Information ->
Lemma failed_card_refresh_skips_metadata_witness :
  exists out w' evs,
    Cron.updateCardDatabase Samples.cardsFailEnv Samples.freshRulesWorld
      = (out, w')
    /\ performed w'
       = evs ++ SelectRules :: RefreshCards :: SelectMetadata
           :: performed Samples.freshRulesWorld
    /\ forallb notUpsert evs = true
    /\ metadata w' = metadata Samples.freshRulesWorld
    /\ match out with
       | Returned s =>
           Cron.cardResult s
             = Some {| success := false; message := lit "MTGJSON download failed" |}
           /\ exists rulesResult,
                Cron.rulesResult s = Some rulesResult
                /\ Cron.success s = false && success rulesResult
                /\ Cron.success s = false
       | Uncaught _ => True
       | _ => False
       end.
Proof.
  apply (failed_card_refresh_skips_metadata Samples.cardsFailEnv
           Samples.freshRulesWorld
           {| success := false; message := lit "MTGJSON download failed" |});
    reflexivity.
Defined.

(** ** Rules ingestion *)

(** C3, as stated, fails.  The newest rule record is seven days less one
    second old, hence younger than seven days; the record the unordered
    [limit(1)] query returns, the first one stored, is seven days and one
    second old.  The update is not skipped: the rulebook is downloaded and
    the rules table is modified (its records are deleted; the insert that
    follows is refused by the database, so the call rejects). *)
Lemma newest_recent_still_downloads :
  newestCreatedAt (rulesTable Samples.staleHeadWorld) = Some 2000%Z
  /\ (now Samples.staleHeadEnv - 2000 < 7 * Updater.msPerDay)%Z
  /\ fst (Updater.updateRulesFromWotc Samples.staleHeadEnv Samples.staleHeadWorld)
     = Thrown {| errorMessage := lit "Failed to process downloaded rules: "
                                 ++ errorMessage notNullViolation |}
  /\ existsb isNetworkCall
       (performed (snd (Updater.updateRulesFromWotc Samples.staleHeadEnv
                          Samples.staleHeadWorld))) = true
  /\ rulesTable Samples.staleHeadWorld <> []
  /\ rulesTable (snd (Updater.updateRulesFromWotc Samples.staleHeadEnv
                         Samples.staleHeadWorld)) = [].
Proof.
  split; [|split; [|split; [|split; [|split]]]];
    try (vm_compute; reflexivity).
  discriminate.
Qed.

(** C3, amended.  [updateRulesFromWotc] checks the age of the one record
    that the unordered [limit(1)] query on the rules table returns, the
    first in storage order.  Whenever that query succeeds and the record it
    returns was created less than 7 days before now, the call returns
    success with the message "Rules were updated N days ago. Skipping
    update."; the query is the only operation performed, so there is no
    network call, and the rules table, the metadata and the files are as
    before. *)
Theorem recent_rules_skip (env : Env) (w : World) (row : RuleRow)
    (rest : list RuleRow) (t : Z) :
  fault env (length (performed w)) = None ->
  rulesTable w = row :: rest ->
  createdAt row = Some t ->
  (now env - t < 7 * Updater.msPerDay)%Z ->
  Updater.updateRulesFromWotc env w
  = (Returned {| success := true;
                 message := lit "Rules were updated "
                            ++ showZ (Updater.roundDays (now env - t))
                            ++ lit " days ago. Skipping update." |},
     record SelectRules w).
Proof.
  intros Hok Hrows Hcreated Hlt.
  unfold Updater.updateRulesFromWotc.
  rewrite run_bind, run_tryCatch. unfold Updater.attemptDownload.
  rewrite run_bind, selectRules_ok by exact Hok.
  rewrite run_bind. unfold ask at 1.
  rewrite Hrows. change (firstn 1 (row :: rest)) with [row]. cbv iota.
  unfold Updater.updatedWithinWeek. rewrite Hcreated.
  destruct (Z.ltb_spec (now env - t) (7 * Updater.msPerDay)); [|lia].
  reflexivity.
Qed.

Lemma recent_rules_skip_witness :
  Updater.updateRulesFromWotc Samples.cardsFailEnv Samples.freshRulesWorld
  = (Returned {| success := true;
                 message := lit "Rules were updated 3 days ago. Skipping update." |},
     record SelectRules Samples.freshRulesWorld).
Proof.
  apply (recent_rules_skip Samples.cardsFailEnv Samples.freshRulesWorld
           (Samples.ruleRow "100.1" 0) [] 0%Z).
  - reflexivity.
  - reflexivity.
  - reflexivity.
  - vm_compute. reflexivity.
Defined.

Section BatchFacts.

Local Open Scope host_scope.

(** The database refuses every batch: the records leave [rule_number]
    without a value. *)
Lemma insertRules_run env w batch :
  batch <> [] ->
  insertRules batch env w
  = (Thrown match fault env (length (performed w)) with
            | Some e => e
            | None => notNullViolation
            end,
     record (InsertRules batch) w).
Proof.
  intros Hb. unfold insertRules. destruct batch as [|r batch]; [contradiction|].
  rewrite run_bind. unfold attempt.
  now destruct (fault env (length (performed w))).
Qed.

Lemma slice_nonempty {A} i (l : list A) :
  i < length l -> Updater.slice i (i + Updater.batchSize) l <> [].
Proof.
  intros Hlt H. apply (f_equal (@length A)) in H. revert H.
  unfold Updater.slice, Updater.batchSize.
  rewrite length_firstn, length_skipn. simpl. lia.
Qed.

(** The loop of [updateRulesDatabase] stops at its first insert. *)
Lemma insertBatches_run env parsedRules fuel i w :
  i < length parsedRules ->
  length parsedRules <= i + fuel ->
  Updater.insertBatches fuel parsedRules i env w
  = (Thrown match fault env (length (performed w)) with
            | Some e => e
            | None => notNullViolation
            end,
     record (InsertRules (Updater.slice i (i + Updater.batchSize) parsedRules)) w).
Proof.
  intros Hlt Hle. destruct fuel as [|fuel]; [lia|]. simpl.
  destruct (Nat.ltb_spec i (length parsedRules)); [|lia].
  rewrite run_bind, insertRules_run by now apply slice_nonempty.
  reflexivity.
Qed.

(** No insert changes the rules table. *)
Lemma insertBatches_table env parsedRules :
  forall fuel i w,
    rulesTable (snd (Updater.insertBatches fuel parsedRules i env w))
    = rulesTable w.
Proof.
  intros fuel i w. destruct fuel as [|fuel]; simpl;
    destruct (i <? length parsedRules) eqn:E; try reflexivity.
  apply Nat.ltb_lt in E.
  rewrite run_bind, insertRules_run by now apply slice_nonempty.
  reflexivity.
Qed.

Lemma readFileSync_ok env w path rulesText :
  fault env (length (performed w)) = None ->
  files w !! path = Some rulesText ->
  readFileSync path env w = (Returned rulesText, record (ReadFile path) w).
Proof.
  intros Hok Hfile. unfold readFileSync.
  rewrite run_bind, attempt_ok by exact Hok.
  rewrite run_bind. unfold get at 1.
  change (files (record (ReadFile path) w)) with (files w). now rewrite Hfile.
Qed.

Lemma deleteRules_ok env w :
  fault env (length (performed w)) = None ->
  deleteRules env w = (Returned tt, setRules [] (record DeleteRules w)).
Proof.
  intros Hok. unfold deleteRules. now rewrite run_bind, attempt_ok.
Qed.

End BatchFacts.

(** C7: the code departs from the claim.  The file holds 250 rules.
    [updateRulesDatabase] reads it, deletes the rule records and issues one
    insert, of the first 100 records; the database refuses it, because the
    records of [createRuleEntry] carry [ruleNumber] where the table declares
    [rule_number] NOT NULL; the call rejects, the batches of 100 and 50 are
    never issued, and the rules table is left empty. *)
Theorem first_batch_rejected :
  length (parseComprehensiveRules (Samples.longRulebook 250)) = 250
  /\ suppliesRequired = false
  /\ fst (Updater.updateRulesDatabase Updater.localRulesFile Samples.notFoundEnv
            (Samples.rulebookWorld 250))
     = Thrown notNullViolation
  /\ map (@length RuleEntry)
       (insertsOf (performed (snd (Updater.updateRulesDatabase
                                     Updater.localRulesFile Samples.notFoundEnv
                                     (Samples.rulebookWorld 250)))))
     = [100]
  /\ rulesTable (snd (Updater.updateRulesDatabase Updater.localRulesFile
                         Samples.notFoundEnv (Samples.rulebookWorld 250)))
     = [].
Proof. repeat split; vm_compute; reflexivity. Qed.

(** C9.  [updateRulesDatabase] deletes all rule records before it parses
    the source.  When the file is read, the delete succeeds and the parser
    yields no record (as when the anchor is absent), the call returns
    without error, no insert is attempted, and the rule table is left
    empty whatever it held before. *)
Theorem empty_parse_clears_rules (env : Env) (w : World) (filePath : string)
    (rulesText : jsstring) :
  fault env (length (performed w)) = None ->
  fault env (S (length (performed w))) = None ->
  files w !! filePath = Some rulesText ->
  parseComprehensiveRules rulesText = [] ->
  Updater.updateRulesDatabase filePath env w
  = (Returned tt, setRules [] (record DeleteRules (record (ReadFile filePath) w)))
  /\ rulesTable (snd (Updater.updateRulesDatabase filePath env w)) = []
  /\ performed (snd (Updater.updateRulesDatabase filePath env w))
     = DeleteRules :: ReadFile filePath :: performed w.
Proof.
  intros Hread Hdelete Hfile Hparse.
  assert (Hrun : Updater.updateRulesDatabase filePath env w
          = (Returned tt,
             setRules [] (record DeleteRules (record (ReadFile filePath) w)))).
  { unfold Updater.updateRulesDatabase.
    rewrite run_tryCatch, run_bind.
    rewrite (readFileSync_ok _ _ _ _ Hread Hfile).
    rewrite run_bind, deleteRules_ok by exact Hdelete.
    rewrite Hparse. reflexivity. }
  rewrite Hrun. repeat split.
Qed.

Lemma empty_parse_clears_rules_witness :
  length (rulesTable Samples.unanchoredWorld) = 2
  /\ rulesTable (snd (Updater.updateRulesDatabase Updater.localRulesFile
                        Samples.notFoundEnv Samples.unanchoredWorld)) = [].
Proof.
  split; [reflexivity|].
  apply (empty_parse_clears_rules Samples.notFoundEnv Samples.unanchoredWorld
           Updater.localRulesFile (lit "100.1. These are the rules.")).
  - reflexivity.
  - reflexivity.
  - vm_compute. reflexivity.
  - vm_compute. reflexivity.
Defined.

(** ** The outer boundary *)

Section BoundaryFacts.

Local Open Scope host_scope.

Lemma fuelled_getCardCount : fuelled Cron.getCardCount.
Proof. unfold Cron.getCardCount, countCards. host. Qed.

Lemma fuelled_upsertMetadata ins upd : fuelled (upsertMetadata ins upd).
Proof. unfold upsertMetadata. host. Qed.

Lemma fuelled_completeCardDatabaseUpdate :
  fuelled Cron.completeCardDatabaseUpdate.
Proof. unfold Cron.completeCardDatabaseUpdate. host. Qed.

(** [updateCardDatabase] never rejects: it returns a summary, unless an
    exception escapes the listener for a write-stream error. *)
Lemma updateCardDatabase_never_throws env w :
  match fst (Cron.updateCardDatabase env w) with
  | Returned _ | Uncaught _ => True
  | Thrown _ | OutOfFuel => False
  end.
Proof.
  unfold Cron.updateCardDatabase. rewrite run_tryCatch.
  match goal with
  | |- context [match ?body env w with _ => _ end] =>
      assert (Hf : fuelled body); [|specialize (Hf env w);
        destruct (body env w) as [[s|e|e|] w1]; simpl in *; auto]
  end.
  unfold selectMetadata. host.
  - apply fuelled_completeCardDatabaseUpdate.
  - apply fuelled_updateRulesFromWotc.
  - apply fuelled_getCardCount.
  - apply fuelled_getCardCount.
  - apply fuelled_upsertMetadata.
Qed.

(** A download that fails makes [updateRulesFromWotc] reject, whatever the
    state of the bundled file: the promise is returned from the [try] block
    without [await], so its rejection passes the [catch] block by. *)
Lemma failed_download_rejects env w :
  fault env (length (performed w)) = None ->
  fault env (S (length (performed w))) = None ->
  rulesTable w = [] ->
  match httpReply env with
  | NetworkError _ => True
  | Response statusCode _ _ => statusCode <> 200%Z
  end ->
  exists e w', Updater.updateRulesFromWotc env w = (Thrown e, w').
Proof.
  intros Hok Hok' Hrows Hreply.
  unfold Updater.updateRulesFromWotc.
  rewrite run_bind, run_tryCatch. unfold Updater.attemptDownload.
  rewrite run_bind, selectRules_ok by exact Hok.
  rewrite run_bind. unfold ask at 1. rewrite Hrows.
  change (firstn 1 []) with (@nil RuleRow). cbv iota.
  rewrite run_bind. unfold existsSync at 1. rewrite run_bind. unfold get at 1.
  unfold ret at 1.
  assert (Hprep : forall b,
    exists w1, (if negb b then mkdirSync Updater.tempDir else ret tt) env
                 (record SelectRules w) = (Returned tt, w1)).
  { intros [|]; simpl; [eexists; reflexivity|].
    unfold mkdirSync. rewrite run_bind, attempt_ok by exact Hok'.
    eexists. reflexivity. }
  rewrite run_bind.
  destruct (Hprep (bool_decide (is_Some (files (record SelectRules w)
                                           !! Updater.tempDir))
                   || bool_decide (Updater.tempDir
                                   ∈ directories (record SelectRules w))))
    as [w1 ->].
  unfold ret at 1. unfold Updater.download.
  rewrite run_bind. unfold createWriteStream at 1. rewrite run_bind.
  unfold note at 1. unfold modify at 1.
  rewrite run_bind. unfold note at 1. rewrite run_bind. unfold ask at 1.
  destruct (httpReply env) as [err|statusCode body streamError].
  - eexists _, _. reflexivity.
  - destruct (Z.eqb_spec statusCode 200); [contradiction|].
    eexists _, _. reflexivity.
Qed.

End BoundaryFacts.

Section CaughtFacts.

Local Open Scope host_scope.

What this task involves ->
Go through the listing above and write out exactly the lines starting with the one holding "destruct (Hprep (bool_decide" and running through the one holding "- destruct (Z.eqb_spec", ends included, and no others.

Task result ->
  destruct (Hprep (bool_decide (is_Some (files (record SelectRules w)
                                           !! Updater.tempDir))
                   || bool_decide (Updater.tempDir
                                   ∈ directories (record SelectRules w))))
    as [w1 ->].
  unfold ret at 1. unfold Updater.download.
  rewrite run_bind. unfold createWriteStream at 1. rewrite run_bind.
  unfold note at 1. unfold modify at 1.
  rewrite run_bind. unfold note at 1. rewrite run_bind. unfold ask at 1.
  destruct (httpReply env) as [err|statusCode body streamError].
  - eexists _, _. reflexivity.
  - destruct (Z.eqb_spec statusCode 200); [contradiction|].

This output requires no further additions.